The main features of all are unmarried in Table 1 . Above and beyond other possibilities, the question of efficiency should be a prime consideration in selecting and implementing A- NDIS methodologies. 2. 1. Statistical-based A-NDIS techniques In statistical-based techniques, the network traffic activity is captured and a profile representing its stochastic behavior is created. This profile is based on metrics such as the traffic rate, the number of packets for each protocol, the rate of connections, the number of different IP addresses, etc.
Two datasets of network traffic are considered during the anomaly detection process: one responds to the currently observed profile over time, and the other is for the previously trained statistical profile. As the network events occur, the current profile is determined and an anomaly score estimated by comparison Of the two behaviors. The score normally indicates the degree of irregularity for a specific event, such that the intrusion detection system will flag the occurrence of an anomaly when the score surpasses a certain threshold.
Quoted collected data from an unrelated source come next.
Lemma parse_start_state s p p' n : parse_start s p = Stop p' n -> state_ p' <> State.kFinishedAll.
Proof.
  unfold parse_start, fail_at, try; cbv zeta;
    repeat (match goal with |- context [match ?x with _ => _ end] => destruct x end);
    intros E; try discriminate; injection E as <- _; done.
Qed.

Lemma parse_start_returns s p : bounded s -> match parse_start s p with Next _ _ | Stop _ _ => True | _ => False end.
Proof.
  intros Hs. unfold parse_start. cbv zeta. unfold find_first_of, find_first_not_of, find. pose proof (size_nonneg s).
  set (ms := scan_from (head_in (str " ")) s 0). destruct (substr_some s 0 ms) as [x ->]; [done|]. cbn [try].
  destruct (bool_decide _); [done|]. set (ep := scan_from (starts_with CRLF) s ms). destruct (Z.eqb_spec ep npos) as [|Hep]; [done|].
  pose proof (search_ne _ _ _ Hs Hep) as Hms. destruct (scan_from_bound 1 _ s 0 (head_in_local _) ltac:(done) Hms) as [Bm _]. fold ms in Bm.
  destruct (scan_from_bound 2 _ s ms crlf_local Bm Hep) as [_ Be]. fold ep in Be.
  set (ub := scan_from (head_not_in (str " ")) s ms). destruct (beyond ub ep) eqn:Eu; [done|]. apply beyond_false in Eu as [_ Lu].
  destruct (substr_some s ub (u64 (scan_from (head_in (str " ")) s ub - ub))) as [y ->]; [lia|]. cbn [try].
  destruct (StringToUrlPath y _) as [ok u]. destruct ok; cbn [negb]; [|done].
  set (vb := scan_from (head_not_in (str " ")) s _). destruct (beyond vb ep) eqn:Ev; [done|]. apply beyond_false in Ev as [_ Lv].
  destruct (substr_some s vb (u64 (ep - vb))) as [z ->]; [lia|]. cbn [try].
  destruct (bool_decide (take 5 z = str "HTTP/")); cbn [negb]; [|done]. by destruct (bool_decide _).
Qed.

(** The state after the phases that stop. *)
Lemma rest_stop s p pos : bounded s -> 0 <= pos <= size s -> length_ok p -> in_middle p ->
  match rest s p pos with
  | Next p1 _ => state_ p1 <> State.kFail
  | Stop p1 _ => state_ p1 = State.kFail
  | _ => True
  end.
Proof.
  intros Hs H0 Hl Hm.
  assert (forall q k, 0 <= k <= size s -> length_ok q -> state_ q = State.kFinishedHeads ->
    match parse_body s q k with Next p1 _ => state_ p1 <> State.kFail | Stop p1 _ => state_ p1 = State.kFail | _ => True end) as Hbody.
  { intros q k Hk Hlq Hq. pose proof (parse_body_result s q k Hs Hk Hlq) as Hr.
    destruct (parse_body s q k); try done. destruct Hr as (_ & _ & _ & [?|(-> & _ & _)]); congruence. }
  destruct Hm as [Hst|Hst]; [|rewrite rest_body by done; by apply Hbody].
  rewrite rest_heads by done. pose proof (parse_heads_result s p pos Hs H0 Hl) as Hr.
  destruct (parse_heads s p pos) as [q k|q k| | |]; try done; cbn [in_state]; [|apply Hr].
  destruct Hr as (B & Hlq & Hq & _). destruct Hq as [Hq|Hq].
  - rewrite bool_decide_true by done. apply Hbody; [lia|done|done].
  - rewrite bool_decide_false by congruence. congruence.
Qed.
The earliest statistical approaches, both network oriented and host oriented IDS, corresponded to inebriate models, which modeled the parameters as independent Gaussian madman variables (Dinning and Neumann, 1985), thus defining an acceptable range of values for every variable. Later, multivariate models that consider the correlations between two or more metrics were proposed (Ye et al. , 2002). These are useful because experimental data have shown that a better level of discrimination can be obtained from combinations of related measures rather than individually.
Other studies have considered time series models (Detecting Hackers), which use an interval timer, together with an event counter or resource measure, and take into account the order and the enter-arrival times of the observations as well as their values. Thus, an observed traffic instance will be labeled as abnormal if its probability of occurrence is too low at a given time. Apart from their inherent features for use as unemployable techniques, statistical A-NDIS approaches have a number of virtues.
Firstly, they do not require prior knowledge about the normal activity of the target system; instead, they have the ability to learn the expected behavior of the system from observations. Secondly, statistical methods can provide accurate notification of malicious activities occurring over long roods of time. However, some drawbacks should also be pointed out. First, this kind of A-NDIS is susceptible to be trained by an attacker in such a way that the network traffic generated during the attack is considered as normal.
Second, setting the values of the different parameters/metrics is a difficult task, especially because the balance between false positives and false negatives is affected. Moreover, a statistical distribution per variable is assumed, but not all behaviors can be 21 Table 1 – Fundamentals of the A-NDIS techniques Technique: basics A) Statistical-based: autistic behavior B) Knowledge-based: availability of prior knowledge/data C) Mach nine learning-based: categorization of patterns Pros Cons Us Betsey Prior knowledge about normal activity not required.